Dr. Steven LaRosa, Chief Medical Officer, Aethlon Medical: I would just call your attention to that prior press release that shows that the EVs, including tumor-derived EVs, went down in the first cohort.

Anthony Vendetti, Analyst, Maxim Group: Yeah

Dr. Steven LaRosa, Chief Medical Officer, Aethlon Medical: that there were improvements in T cells and anti-tumor T cells in the first cohort.

Anthony Vendetti, Analyst, Maxim Group: Okay, any biomarkers or exosome-related findings that have emerged as well? I guess the EVs is what you’re talking about.

Dr. Steven LaRosa, Chief Medical Officer, Aethlon Medical: In the first cohort, of particular interest to us was that EVs carrying PD-L1 on their surface went down during the treatments. These particular population of EVs have been implicated as a cause of resistance to anti-PD-1 therapy. The fact that they went down with treatment, again, at least in the first cohort, was a positive signal that will have to be corroborated, confirmed in the subsequent cohorts and the magnitude and duration will have to be examined. That was of particular interest to me, at least.

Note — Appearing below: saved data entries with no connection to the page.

(** * dts2nim: the declaration builder and the dependency-ordered emitter

    A shallow embedding of [src/tools/dts2nim.ts]: the identifier scrubber,
    the [Gen] declaration objects with their [depends]/[dependKey], the
    [GenVendor] factory (with its memo table of [ClassGen] objects and its
    exceptions), and the final ordering of the generators through the
    strongly connected components of the dependency graph.

    Strings are [string] (sequences of 8-bit characters): identifiers are
    taken to be ASCII, and [toUpperCase] only moves [a-z]. *)

From Stdlib Require Import String Ascii List Bool Arith ZArith Lia.
From Stdlib Require Import Numbers.DecimalString.
From stdpp Require Import gmap strings list fin_maps.

Set Warnings "-register-all,-clear-no-such-hyp".

(** ** Support *)

Module Support.

(** The properties every JS object literal [{}] inherits from
    [Object.prototype]; all of them hold truthy values.  The tables
    [blacklist] and [reserved] are such objects, so [table[key]] is truthy
    on these keys as well as on the keys the script stored. *)
Definition objectPrototypeKeys : list string :=
  [ "constructor"; "hasOwnProperty"; "isPrototypeOf"; "propertyIsEnumerable";
    "toLocaleString"; "toString"; "valueOf";
    "__defineGetter__"; "__defineSetter__"; "__lookupGetter__";
    "__lookupSetter__"; "__proto__" ].

Definition inList (key : string) (l : list string) : bool :=
  existsb (String.eqb key) l.

(** [table[key]] used as a condition, for a table filled with [true]. *)
Definition truthyLookup (own : list string) (key : string) : bool :=
  inList key own || inList key objectPrototypeKeys.

Definition blacklistKeys : list string :=
  [ "class:NodeList"; "class:Array"; "class:ArrayConstructor";
    "field:Element.webkitRequestFullScreen";
    "field:HTMLVideoElement.webkitEnterFullscreen";
    "field:HTMLVideoElement.webkitExitFullscreen" ].

Definition blacklisted (nspace name : string) : bool :=
  truthyLookup blacklistKeys name
  || truthyLookup blacklistKeys (nspace +:+ ":" +:+ name).

Definition toUpperCase (c : ascii) : ascii :=
  let n := nat_of_ascii c in
  if (97 <=? n)%nat && (n <=? 122)%nat then ascii_of_nat (n - 32) else c.

Definition capitalizeFirstLetter (str : string) : string :=
  match str with
  | EmptyString => EmptyString
  | String c rest => String (toUpperCase c) rest
  end.

(** [str.slice(1)] *)
Definition slice1 (str : string) : string :=
  match str with
  | EmptyString => EmptyString
  | String _ rest => rest
  end.

Definition reservedWords : list string :=
  [ "addr"; "and"; "as"; "asm"; "atomic"; "bind"; "block"; "break"; "case";
    "cast"; "concept"; "const"; "continue"; "converter"; "defer"; "discard";
    "distinct"; "div"; "do"; "elif"; "else"; "end"; "enum"; "except";
    "export"; "finally"; "for"; "from"; "func"; "generic"; "if"; "import";
    "in"; "include"; "interface"; "is"; "isnot"; "iterator"; "let"; "macro";
    "method"; "mixin"; "mod"; "nil"; "not"; "notin"; "object"; "of"; "or";
    "out"; "proc"; "ptr"; "raise"; "ref"; "return"; "shl"; "shr"; "static";
    "template"; "try"; "tuple"; "type"; "using"; "var"; "when"; "while";
    "with"; "without"; "xor"; "yield" ].

Definition reserved (id : string) : bool := truthyLookup reservedWords id.

Definition isUnderscore (c : ascii) : bool := Ascii.eqb c "_".

Definition isDollar (c : ascii) : bool := Ascii.eqb c "$".

Definition startsWithUnderscore (id : string) : bool :=
  match id with
  | String c _ => isUnderscore c
  | EmptyString => false
  end.

(** The rest of a string after its leading underscores. *)
Fixpoint skipUnderscores (s : string) : string :=
  match s with
  | String c rest => if isUnderscore c then skipUnderscores rest else s
  | EmptyString => EmptyString
  end.

(** [s.replace(/_{2,}/, "_")]: the pattern has no [g] flag, so only the
    leftmost match is replaced; the match is greedy, so it is the whole run
    that starts there. *)
Fixpoint replaceUnderscores (s : string) : string :=
  match s with
  | EmptyString => EmptyString
  | String c rest =>
      if isUnderscore c && startsWithUnderscore rest
      then String "_" (skipUnderscores rest)
      else String c (replaceUnderscores rest)
  end.

(** [s.replace(/\$/, by)]: again only the leftmost match. *)
Fixpoint replaceDollar (by_ s : string) : string :=
  match s with
  | EmptyString => EmptyString
  | String c rest =>
      if isDollar c then by_ +:+ rest else String c (replaceDollar by_ rest)
  end.

Definition identifierScrub (id : string) : string :=
  let id := replaceDollar "zz" (replaceUnderscores id) in
  let id := if startsWithUnderscore id
            then "z" +:+ capitalizeFirstLetter (slice1 id) else id in
  let id := if reserved id
            then "x" +:+ capitalizeFirstLetter (slice1 id) else id in
  id.

Definition needIdentifierScrub (id : string) : bool :=
  negb (String.eqb id (identifierScrub id)).

(** In a replacement string [$$] stands for one dollar sign, so
    [replace(/\$/, "$$$$")] doubles the first dollar sign. *)
Definition importIdentifier (id : string) : string := replaceDollar "$$" id.

Definition dquote : string := String (ascii_of_nat 34) EmptyString.

Definition importDirective (id : string) (cpp : bool) : string :=
  "importc" +:+ (if cpp then "pp" else "")
  +:+ (if needIdentifierScrub id
       then ":" +:+ dquote +:+ importIdentifier id +:+ dquote else "").

(** Does [s] hold a run of two or more underscores? *)
Fixpoint hasUnderscoreRun (s : string) : bool :=
  match s with
  | EmptyString => false
  | String c rest =>
      (isUnderscore c && startsWithUnderscore rest) || hasUnderscoreRun rest
  end.

(** Does [s] hold a dollar sign? *)
Fixpoint hasDollar (s : string) : bool :=
  match s with
  | EmptyString => false
  | String c rest => isDollar c || hasDollar rest
  end.

(** *** Bit tests

    Flags are integers.  The operands of [&] are taken modulo 2^32 into
    the signed 32-bit range, where the result lies as well. *)

(** [ToInt32] of an integer *)
Definition toInt32 (n : Z) : Z := ((n + 2 ^ 31) mod 2 ^ 32 - 2 ^ 31)%Z.

(** [a & b] *)
Definition bitAnd (a b : Z) : Z := Z.land (toInt32 a) (toInt32 b).

Definition hasBit (a b : Z) : bool := Z.eqb (bitAnd a b) b.

(** The value of a property of an enum object: a number, or the name that
    the reverse mapping of a number gives. *)
Inductive EnumValue :=
| NumberValue (n : Z)
| StringValue (s : string).

(** [!result] for a string *)
Definition isEmpty (s : string) : bool :=
  match s with
  | EmptyString => true
  | String _ _ => false
  end.

(** The loop of [enumBitstring]; [Enum] lists the properties of the enum
    object in the order in which [for ... in] visits them. *)
Fixpoint enumLoop (Enum : list (string * EnumValue)) (value : Z)
    (tight : bool) (result : string) : string :=
  match Enum with
  | [] => result
  | (key, bit) :: rest =>
      let result :=
        match bit with
        | StringValue _ => result
        | NumberValue bit =>
            if Z.eqb bit 0 then result
            else
              let masked := bitAnd value bit in
              if (if tight then Z.eqb masked bit else negb (Z.eqb masked 0))
              then (if isEmpty result then result else result +:+ "+")
                   +:+ key
              else result
        end in
      enumLoop rest value tight result
  end.

Definition enumBitstring (Enum : list (string * EnumValue)) (value : Z)
    (tight : bool) : string :=
  enumLoop Enum value tight "".

End Support.

Import Support.


(** ** The oracle: what the script reads from the TypeScript checker

    The checker's objects are cyclic (a class has members whose types are
    classes again), so a symbol that a type refers to is named by an
    identifier, and the oracle maps identifiers to symbols.  Every flag is a
    single bit of [flags]; a test [flags & X] or [hasBit(flags, X)] is the
    boolean of that bit. *)

Module Oracle.

Definition SymId := nat.

Record TsType := {
  ty_Number : bool;
  ty_String : bool;
  ty_Void : bool;
  ty_Boolean : bool;
  ty_Class : bool;
  ty_symbol : option SymId;      (* [tsType.symbol] *)
  ty_text : string               (* [typeChecker.typeToString(tsType)] *)
}.

(** A parameter symbol: its name and [getTypeOfSymbolAtLocation] of it. *)
Record ParamSym := {
  par_name : string;
  par_type : TsType
}.

Record CallSignature := {
  cs_parameters : list ParamSym;   (* [getParameters()] *)
  cs_returnType : TsType           (* [getReturnType()] *)
}.

Record SymbolFlags := {
  fl_Class : bool;
  fl_Interface : bool;
  fl_BlockScopedVariable : bool;
  fl_FunctionScopedVariable : bool;
  fl_Function : bool;
  fl_Constructor : bool;
  fl_Property : bool;
  fl_Method : bool
}.

Definition noFlags : SymbolFlags :=
  Build_SymbolFlags false false false false false false false false.

(** A member of a class or interface: [mem_declarations] lists, for each
    declaration, the symbols of its parameters; [mem_type] is the member's
    type and [mem_callSignatures] that type's [getCallSignatures()]. *)
Record Member := {
  mem_name : string;
  mem_flags : SymbolFlags;
  mem_declarations : list (list ParamSym);
  mem_type : TsType;
  mem_callSignatures : list CallSignature
}.

(** A module-scope symbol.  [sym_heritageClauses] is [None] when
    [declarations[0].heritageClauses] is missing; otherwise it holds what
    [getSymbolAtLocation] gives for
    [heritageClauses[0].types[0].expression]: a symbol, or none (as for
    [class A extends mk()]).  [sym_members] is the member table in the
    order [for ... in] enumerates it. *)
Record Symbol := {
  sym_name : string;
  sym_flags : SymbolFlags;
  sym_type : TsType;
  sym_callSignatures : list CallSignature;
  sym_heritageClauses : option (option SymId);
  sym_members : list Member
}.

(** The symbol of the heritage expression, when there is one. *)
Definition sym_heritage (sym : Symbol) : option SymId :=
  match sym_heritageClauses sym with
  | Some (Some inheritSymbol) => Some inheritSymbol
  | _ => None
  end.

Definition Oracle := SymId -> Symbol.

End Oracle.

Import Oracle.

(** ** Exceptions and the builder's state *)

Inductive Exn :=
| UnusableType (type : TsType)
| GenConstructFail (message : string)
| JsError (message : string).      (* any other error: [TypeError], [Error] *)

Inductive Outcome (A : Type) :=
| Ok (a : A)
| Throw (e : Exn).
Arguments Ok {A} a.
Arguments Throw {A} e.

(** ** Generator classes *)

Module Gens.

(** A [TypeGen] is a [LiteralTypeGen] or a [ClassGen] object.  A [ClassGen]
    used as the type of a field, parameter or result is only ever asked for
    its [name] ([typeString], [dependKey]), which never changes, so the
    reference to the object is kept as that name; the object itself lives in
    the vendor's table [classes] under the same name. *)
Inductive TypeGen :=
| LiteralTypeGen (literal : string)
| ClassType (name : string).

Definition typeString (t : TypeGen) : string :=
  match t with
  | LiteralTypeGen literal => literal
  | ClassType name => name
  end.

Definition typeDependKey (t : TypeGen) : option string :=
  match t with
  | LiteralTypeGen _ => None
  | ClassType name => Some name
  end.

Record IdentifierGen := {
  id_name : string;
  id_type : TypeGen
}.

Abbreviation VariableGen := IdentifierGen (only parsing).
Abbreviation ParameterGen := IdentifierGen (only parsing).
Abbreviation FieldGen := IdentifierGen (only parsing).

(** [owner] is a [ClassGen] of which only the name is read. *)
Record SignatureGen := {
  sig_name : string;
  sig_params : list ParameterGen;
  sig_returnType : TypeGen;
  sig_owner : option string
}.

Record ConstructorGen := {
  ctor_params : list ParameterGen;
  ctor_owner : option string
}.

Anthony Vendetti, Analyst, Maxim Group: Okay. So far, to sum it up, if I could do so, everything is moving in the direction you would want it to be moving in terms of what you’re seeing so far with the patients that have been treated?

Dr. Steven LaRosa, Chief Medical Officer, Aethlon Medical: Correct.

Anthony Vendetti, Analyst, Maxim Group: Okay, good. Okay. Thank you very much. I’ll hop back in the queue. Appreciate it.

Jim Frakes, Chief Executive Officer and Chief Financial Officer, Aethlon Medical: Thank you, Anthony.

Conference Call Operator: The next question comes from Jeremy Pearlman with Maxim Group. Please go ahead.

Jeremy Pearlman, Analyst, Maxim Group: Hello?

Dr. Steven LaRosa, Chief Medical Officer, Aethlon Medical: Hi, Jeremy.

Jeremy Pearlman, Analyst, Maxim Group: Yeah. I didn’t dial in. I think the operator by accident did that. I’m sorry. Anthony already asked the question. Thank you.

Dr. Steven LaRosa, Chief Medical Officer, Aethlon Medical: Got it. Okay.

Conference Call Operator: This concludes our question and answer session. I would like to turn the conference back over to Jim Frakes for any closing remarks. Please go ahead.

Jim Frakes, Chief Executive Officer and Chief Financial Officer, Aethlon Medical: Thank you. In closing, we remain focused on advancing the Hemopurifier platform through disciplined clinical execution and careful capital management. We appreciate your continued interest and support and look forward to speaking with you in August. Thank you very much. Goodbye.

Conference Call Operator: The conference is now concluded. Thank you for attending today’s presentation. You may now disconnect.